Higor 22/01/2017
'Lendo Nobel': sobre a ponta de um iceberg
A mais recente história de Llosa, ‘Cinco Esquinas’, recebeu enxurradas de críticas por ser considerado um livro vazio e algo que não estava à altura da vasta e honrosa obra do autor, com romances inesquecíveis e ensaios de clássicos consagrados. Verdade seja dita: quando o leitor gosta de um autor, sempre espera que ele escreva algo tão bom ou melhor que sua obra-prima, não sendo 'permitido' pelos fãs que ele escreva livros menos elaborados.
Desde ‘Travessuras da menina má’, (obra-prima de Llosa, que impulsionou, inclusive, o retorno dos livros do autor no Brasil, antes do Nobel), o descontentamento é grande. Três livros foram lançados depois, e com pouco entusiasmo por leitores que o acompanham, onde dizem que seus livros não são ‘grandes’, como antigamente.
‘Cinco esquinas’ funcionou, ao menos para mim, mais como um livro para pesquisa posterior sobre o contexto histórico do país que um suspense propriamente dito, daqueles que eu não conseguiria largar, apesar da leitura rápida. A vida dos casais de amigos, empresários em Lima, é sim interessante, assim como a catástrofe que os assola. Um jornalista sensacionalista tem fotos comprometedoras de Henrique, o que pode levar a ruína seu império. Tudo pincelado com um contexto histórico real.

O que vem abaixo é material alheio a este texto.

(** * Peer-evaluation backend: teacher routes and admin teacher controller

    A shallow embedding of the handlers of
    [backend/src/routes/teacher/teacher.routes.ts] and
    [backend/src/controllers/admin/teacher.controller.ts] over an explicit
    document store, with the properties of the peer-evaluation assignment
    ([POST /send-solutions/:examId]), of exam editing and deletion, and of
    [assignTeacherToCourse]. *)

From Stdlib Require Import ZArith Lia.
From stdpp Require Import base list strings pretty.

Local Open Scope string_scope.

(** ** Documents *)

(** A MongoDB [ObjectId]; only its identity matters. *)
Abbreviation ObjectId := N (only parsing).

(** The values a JSON request body can carry in the fields read by the
    handlers (numbers are integral; [JsUndefined] is an absent field). *)
Inductive JsValue :=
  | JsUndefined
  | JsNull
  | JsBool (b : bool)
  | JsNumber (z : Z)
  | JsString (s : string).

#[global] Instance JsValue_eq_dec : EqDecision JsValue.
Proof. solve_decision. Defined.

(** JavaScript truthiness, as tested by [if (v)]. *)
Definition truthy (v : JsValue) : bool :=
  match v with
  | JsUndefined | JsNull => false
  | JsBool b => b
  | JsNumber z => negb (z =? 0)%Z
  | JsString s => negb (String.eqb s "")
  end.

(** A [Date] object, kept symbolic by the string it denotes. *)
Inductive Date := NewDate (s : string).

O Peru dos anos 80 sofria na mão de Alberto Fujimori, reconhecido ditador que, sobretudo, violou de maneira impiedosa os direitos humanos, principalmente de mulheres. O que temos em ‘Cinco esquinas’, no caso, é a ponta do iceberg. Llosa aborda a sujeira de Fujimori através da mídia sensacionalista, a imprensa marrom. O Estado calando homens fortes e aparentemente indestrutíveis de maneira vergonhosa.
Henrique, chantageado, se vê obrigado a sustentar uma empresa pertencente ao presidente, pois, caso, contrário, o pior acontece. E daí uma sucessão de fatos impressionantes, mas esperadas, acontece. Fatos corriqueiros não somente no Peru, mas em qualquer lugar do mundo, sem citar o próprio sensacionalismo injetado na programação televisiva brasileira.
O que causou a frustração dos leitores é justamente essa, o aparente plot incrível, mas que foi pouco aproveitado; um iceberg inteiro disponível, mas que foi utilidade quase nada de sua massa. Sim, convenhamos que há, sim, cenas demais de sexo, e elas não acrescentam em nada a história, mas a grande impressão que ficou foi a de que, quando estão lendo um livro, os leitores se esquecem de quem o está redigindo. Esquecem o contexto histórico, as motivações e inspirações para que tal história pudesse ter saído da mente e colocada no papel.
Esquecem-se, ou talvez nem saibam, que Llosa foi candidato a Presidência da República do Peru, sendo derrotado pelo próprio Fujimori. Eventos importantes e desconfortáveis para o nosso autor, não? Como já dito, ‘Cinco Esquinas’ é apenas a ponta de um imenso iceberg. Conhecido pelos mais atentos; ignorado pelos leigos, mas que Llosa talvez não queira mexer tanto, quem sabe para evitar danos maiores, e irreparáveis. Logo, ‘Cinco Esquinas’, tal como está, basta; para ele, não para os leitores.